• Aim of the exercise:
Go through the entries one line at a time, and gather every line that has the word "double".

• Given information:
━━━━━━━━━━━━━━━━━━━━
(** * Adaptive video compression: the target-size search of
    [vision_ai_tools/video_adaptive_compress.py]

    A shallow embedding of [adaptive_compress_video] and of the helpers it
    calls ([_pick_codec], [_encode_once], [_run_ffmpeg]), followed by the
    properties of the search: candidate ladders, stage order, codec fallback,
    bitrate derivation and argument validation.

    Conventions of the embedding:
    - a Python [int] is a [Z]; a Python [float] is an IEEE 754 binary64 value,
      carried as the Standard Library's [spec_float] and computed with its
      correctly rounded operations ([SFmul], [SFdiv], [SFltb], ...);
      float literals of the source are written as literals and read with
      [Prim2SF];
    - a Python [str] is a [string] of 8-bit characters (only the ASCII
      behaviour of [lower], [strip], [float(...)] and [int(...)] is modelled;
      the interpreter's optional limit on the length of integer literals
      is not);
    - a raised exception is a value of [exn]; code that may raise returns
      [res];
    - the outside world (ffmpeg/ffprobe processes, the file system, object
      storage) is an abstract state threaded through the calls, and every
      call to it is recorded in a trace. *)

From Stdlib Require Import ZArith QArith Qround Qminmax List String Ascii Bool Lia.
From Stdlib Require Import DecimalString Sorted.
From Stdlib Require Import PrimFloat SpecFloat FloatOps.
Import ListNotations.

Set Warnings "-inexact-float".
Local Open Scope string_scope.
Local Open Scope list_scope.
Local Open Scope Z_scope.

(** ** Exceptions and results *)

Inductive exn : Type :=
| ValueError (msg : string)
| OverflowError (msg : string)
| ZeroDivisionError (msg : string)
| AssertionError
| OSError (msg : string).

Inductive res (A : Type) : Type :=
| Ok (a : A)
| Raise (e : exn).
Arguments Ok {A} a.
Arguments Raise {A} e.

Definition is_ValueError (e : exn) : bool :=
  match e with ValueError _ => true | _ => false end.

(** ** Python numbers *)

Module Py.

(** A Python float. *)
Definition float : Type := spec_float.

Definition lit (x : PrimFloat.float) : float := Prim2SF x.

Definition zero : float := S754_zero false.

(** [float(z)] for an [int]: rounded to nearest even, [OverflowError]
    past the largest double. *)
Definition float_of_int (z : Z) : res float :=
  match binary_normalize prec emax z 0 false with
  | S754_infinity _ => Raise (OverflowError "int too large to convert to float")
  | x => Ok x
  end.

(** [int(x)] for a float: truncation toward zero. *)
Definition int_of_float (x : float) : res Z :=
  match x with
  | S754_zero _ => Ok 0
  | S754_finite s m e =>
      let a := Z.shiftl (Zpos m) e in Ok (if s then - a else a)
  | S754_infinity _ => Raise (OverflowError "cannot convert float infinity to integer")
  | S754_nan => Raise (ValueError "cannot convert float NaN to integer")
  end.

Definition ltb (x y : float) : bool := SFltb x y.
Definition leb (x y : float) : bool := SFleb x y.
Definition eqb (x y : float) : bool := SFeqb x y.

(** Truth value of a float: [x != 0.0] (a NaN is true). *)
Definition truthy (x : float) : bool := negb (eqb x zero).

(** [max(a, b)] on floats: [b] when [b > a], else [a]. *)
Definition max (a b : float) : float := if ltb a b then b else a.

Definition mul (x y : float) : float := SFmul prec emax x y.

(** [x / y] on floats. *)
Definition truediv (x y : float) : res float :=
  if eqb y zero then Raise (ZeroDivisionError "float division by zero")
  else Ok (SFdiv prec emax x y).

(** [a / b] on two [int]s: the correctly rounded quotient. *)
Definition int_truediv (a b : Z) : res float :=
  match b with
  | Z0 => Raise (ZeroDivisionError "division by zero")
  | _ =>
      match a with
      | Z0 => Ok (S754_zero (b <? 0))
      | _ =>
          match SFdiv prec emax
                  (S754_finite (a <? 0) (Z.to_pos (Z.abs a)) 0)
                  (S754_finite (b <? 0) (Z.to_pos (Z.abs b)) 0) with
          | S754_infinity _ =>
              Raise (OverflowError "integer division result too large for a float")
          | q => Ok q
          end
      end
  end.

(** [int * float] and [float * int]: the [int] is converted first. *)
Definition mul_int (x : float) (z : Z) : res float :=
  match float_of_int z with
  | Ok y => Ok (mul x y)
  | Raise e => Raise e
  end.

(** [str(z)] for an [int]. *)
Definition str_of_int (z : Z) : string := NilZero.string_of_int (Z.to_int z).

(** *** Characters *)

Definition code (c : ascii) : Z := Z.of_N (N_of_ascii c).

Definition is_digit (c : ascii) : bool := (48 <=? code c) && (code c <=? 57).

(** Whitespace for [str.strip()]: tab to carriage return, the separators
    0x1c to 0x1f and the space. *)
Definition is_space (c : ascii) : bool :=
  ((9 <=? code c) && (code c <=? 13))
  || ((28 <=? code c) && (code c <=? 32)).

(** Whitespace that [int(s)] and [float(s)] skip around a literal: tab to
    carriage return and the space, without the separators 0x1c to 0x1f. *)
Definition is_literal_space (c : ascii) : bool :=
  ((9 <=? code c) && (code c <=? 13)) || (code c =? 32).

Definition lower_ascii (c : ascii) : ascii :=
  if (65 <=? code c) && (code c <=? 90)
  then ascii_of_N (N_of_ascii c + 32) else c.

Fixpoint lower (s : string) : string :=
  match s with
  | EmptyString => EmptyString
  | String c t => String (lower_ascii c) (lower t)
  end.

Fixpoint lstrip (s : list ascii) : list ascii :=
  match s with
  | c :: t => if is_space c then lstrip t else s
  | [] => []
  end.

Definition strip_chars (s : list ascii) : list ascii :=
  rev (lstrip (rev (lstrip s))).

Definition strip (s : string) : string :=
  string_of_list_ascii (strip_chars (list_ascii_of_string s)).

(** The characters of a numeric literal, without the whitespace around
    it. *)
Fixpoint skip_literal_space (s : list ascii) : list ascii :=
  match s with
  | c :: t => if is_literal_space c then skip_literal_space t else s
  | [] => []
  end.

Definition literal_chars (s : list ascii) : list ascii :=
  rev (skip_literal_space (rev (skip_literal_space s))).

(** [s.endswith(c)] for a one-character suffix, and [s[:-1]]. *)
Fixpoint last_char (s : string) : option ascii :=
  match s with
  | EmptyString => None
  | String c EmptyString => Some c
  | String _ t => last_char t
  end.

Definition endswith_char (s : string) (c : ascii) : bool :=
  match last_char s with
  | Some d => Ascii.eqb d c
  | None => false
  end.

Fixpoint drop_last (s : string) : string :=
  match s with
  | EmptyString => EmptyString
  | String _ EmptyString => EmptyString
  | String c t => String c (drop_last t)
  end.

(** *** Reading numbers: [int(s)] and [float(s)] *)

Fixpoint digits_value (acc : Z) (ds : list ascii) : Z :=
  match ds with
  | [] => acc
  | d :: t => digits_value (10 * acc + (code d - 48)) t
  end.

(** The digits of a [digitpart] (digits separated by single underscores)
    that starts at [s], and what follows it. *)
Fixpoint digitpart_tail (s : list ascii) : list ascii * list ascii :=
  match s with
  | c :: t =>
      if is_digit c then
        let '(ds, r) := digitpart_tail t in (c :: ds, r)
      else if Ascii.eqb c "_" then
        match t with
        | d :: _ => if is_digit d then digitpart_tail t else ([], s)
        | [] => ([], s)
        end
      else ([], s)
  | [] => ([], [])
  end.

Definition digitpart (s : list ascii) : option (list ascii * list ascii) :=
  match s with
  | c :: _ => if is_digit c then Some (digitpart_tail s) else None
  | [] => None
  end.

Definition sign_of (s : list ascii) : bool * list ascii :=
  match s with
  | c :: t =>
      if Ascii.eqb c "-" then (true, t)
      else if Ascii.eqb c "+" then (false, t)
      else (false, s)
  | [] => (false, [])
  end.

(** [int(s)] in base 10. *)
Definition int_of_str (s : string) : res Z :=
  let '(neg, body) := sign_of (literal_chars (list_ascii_of_string s)) in
  match digitpart body with
  | Some (ds, []) =>
      let n := digits_value 0 ds in Ok (if neg then - n else n)
  | _ => Raise (ValueError "invalid literal for int() with base 10")
  end.

(** The double nearest to [(-1)^neg * n * 10^k]. *)
Definition float_of_decimal (neg : bool) (n k : Z) : float :=
  match n with
  | Zpos p =>
      if 0 <=? k then
        binary_normalize prec emax
          ((if neg then Zneg p else Zpos p) * 10 ^ k) 0 false
      else
        SFdiv prec emax (S754_finite neg p 0)
          (S754_finite false (Z.to_pos (10 ^ (- k))) 0)
  | _ => S754_zero neg
  end.

(** The optional exponent of a float literal: its value and the rest. *)
Definition exponent_of (s : list ascii) : option (Z * list ascii) :=
  match s with
  | c :: t =>
      if Ascii.eqb (lower_ascii c) "e" then
        let '(neg, body) := sign_of t in
        match digitpart body with
        | Some (ds, r) =>
            let n := digits_value 0 ds in Some (if neg then - n else n, r)
        | None => None
        end
      else Some (0, s)
  | [] => Some (0, [])
  end.

(** The digits before and after the point of a float literal, and the rest. *)
Definition number_of (s : list ascii)
  : option (list ascii * list ascii * list ascii) :=
  match digitpart s with
  | Some (ip, r) =>
      match r with
      | c :: r' =>
          if Ascii.eqb c "." then
            match digitpart r' with
            | Some (fp, r'') => Some (ip, fp, r'')
            | None => Some (ip, [], r')
            end
          else Some (ip, [], r)
      | [] => Some (ip, [], [])
      end
  | None =>
      match s with
      | c :: r' =>
          if Ascii.eqb c "." then
            match digitpart r' with
            | Some (fp, r'') => Some ([], fp, r'')
            | None => None
            end
          else None
      | [] => None
      end
  end.
(** ** telegram_bot.py: handle_message *)

Module Handler.
Import Json Extractor Orchestrator RateLimiter.

(** The texts the handler sends, by what they say. *)
Inductive message : Type :=
| unauthorized_text
| rate_limit_text (wait_time : Q)
| invalid_input_text
| searching_text (username : string)
| not_found_text (username : string)
| found_text (count : nat)
| result_text (username : string) (s : summary)
| error_text (e : exn).

(** The calls on the chat: a new message, an edit of the status
    message, the typing indicator. *)
Inductive chat_call : Type :=
| reply_text (m : message)
| edit_text (m : message)
| send_typing.

(** How the handler ended when it did not raise. *)
Inductive outcome : Type :=
| Unauthorized
| RateLimited
| InvalidInput
| NotFound
| Delivered (s : summary) (relayed : list MediaItem)
| Reported (e : exn).

(** [config.ADMIN_IDS and user_id not in config.ADMIN_IDS] *)
Definition refused (ADMIN_IDS : list Z) (user_id : Z) : bool :=
  match ADMIN_IDS with
  | [] => false
  | _ => negb (existsb (Z.eqb user_id) ADMIN_IDS)
  end.

Section Collaborators.

Variable world : Type.

(** The chat library: any call may raise. *)
Variable chat : chat_call -> world -> result unit * world.

(** [self.downloader.fetch_public_content(username)] *)
Variable fetch_public_content : string -> world -> result (list MediaItem) * world.
(* ===== verification/Regs.v ===== *)
(** * Register access (qdma_regs.h, qdma_regs.c)

    The memory-mapped registers of the device, the polling loop and the
    indirect context protocol of [src/drv/libqdma/qdma_regs.c].  The device is
    not code of the repository: it is a parameter [D] with the operations of
    the class [RegIo]; what the driver relies on is stated by the laws of the
    class [CtxtHw], which the executable device [SimHw] satisfies. *)

From S2P Require Import Prelude.

(** ** The device interface *)

(** [readl], [writel] and [udelay] on a device of type [D]; the address is the
    offset in the register BAR ([xdev->regs + reg]). *)
Class RegIo (D : Type) := {
  readl : Z → ST D Z;
  writel : Z → Z → ST D unit;
  udelay : Z → ST D unit
}.

(** ** Registers (physical function) *)

Definition QDMA_REG_POLL_DFLT_INTERVAL_US : Z := 100.
Definition QDMA_REG_POLL_DFLT_TIMEOUT_US : Z := 500 * 1000.
Definition RNG_SZ_DFLT : Z := 256.
Definition WRB_RNG_SZ_DFLT : Z := 256.
Definition C2H_TIMER_CNT_DFLT : Z := 0x1.
Definition C2H_CNT_TH_DFLT : Z := 0x1.
Definition PAGE_SIZE : Z := 4096.
Definition C2H_BUF_SZ_DFLT : Z := PAGE_SIZE.

Definition QDMA_REG_FUNC_ID : Z := 0x12C.
Definition QDMA_REG_GLBL_RNG_SZ_BASE : Z := 0x204.
Definition QDMA_REG_GLBL_RNG_SZ_COUNT : nat := 16.
Definition QDMA_REG_GLBL_WB_ACC : Z := 0x250.
Definition QDMA_REG_C2H_TIMER_CNT_BASE : Z := 0xA00.
Definition QDMA_REG_C2H_TIMER_CNT_COUNT : nat := 16.
Definition QDMA_REG_C2H_CNT_TH_BASE : Z := 0xA40.
Definition QDMA_REG_C2H_CNT_TH_COUNT : nat := 16.
Definition QDMA_REG_C2H_BUF_SZ_BASE : Z := 0xAB0.
Definition QDMA_REG_C2H_BUF_SZ_COUNT : nat := 16.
━━━━━━━━━━━━━━━━━━━━
• Written solution:
    past the largest double. *)
(** The double nearest to [(-1)^neg * n * 10^k]. *)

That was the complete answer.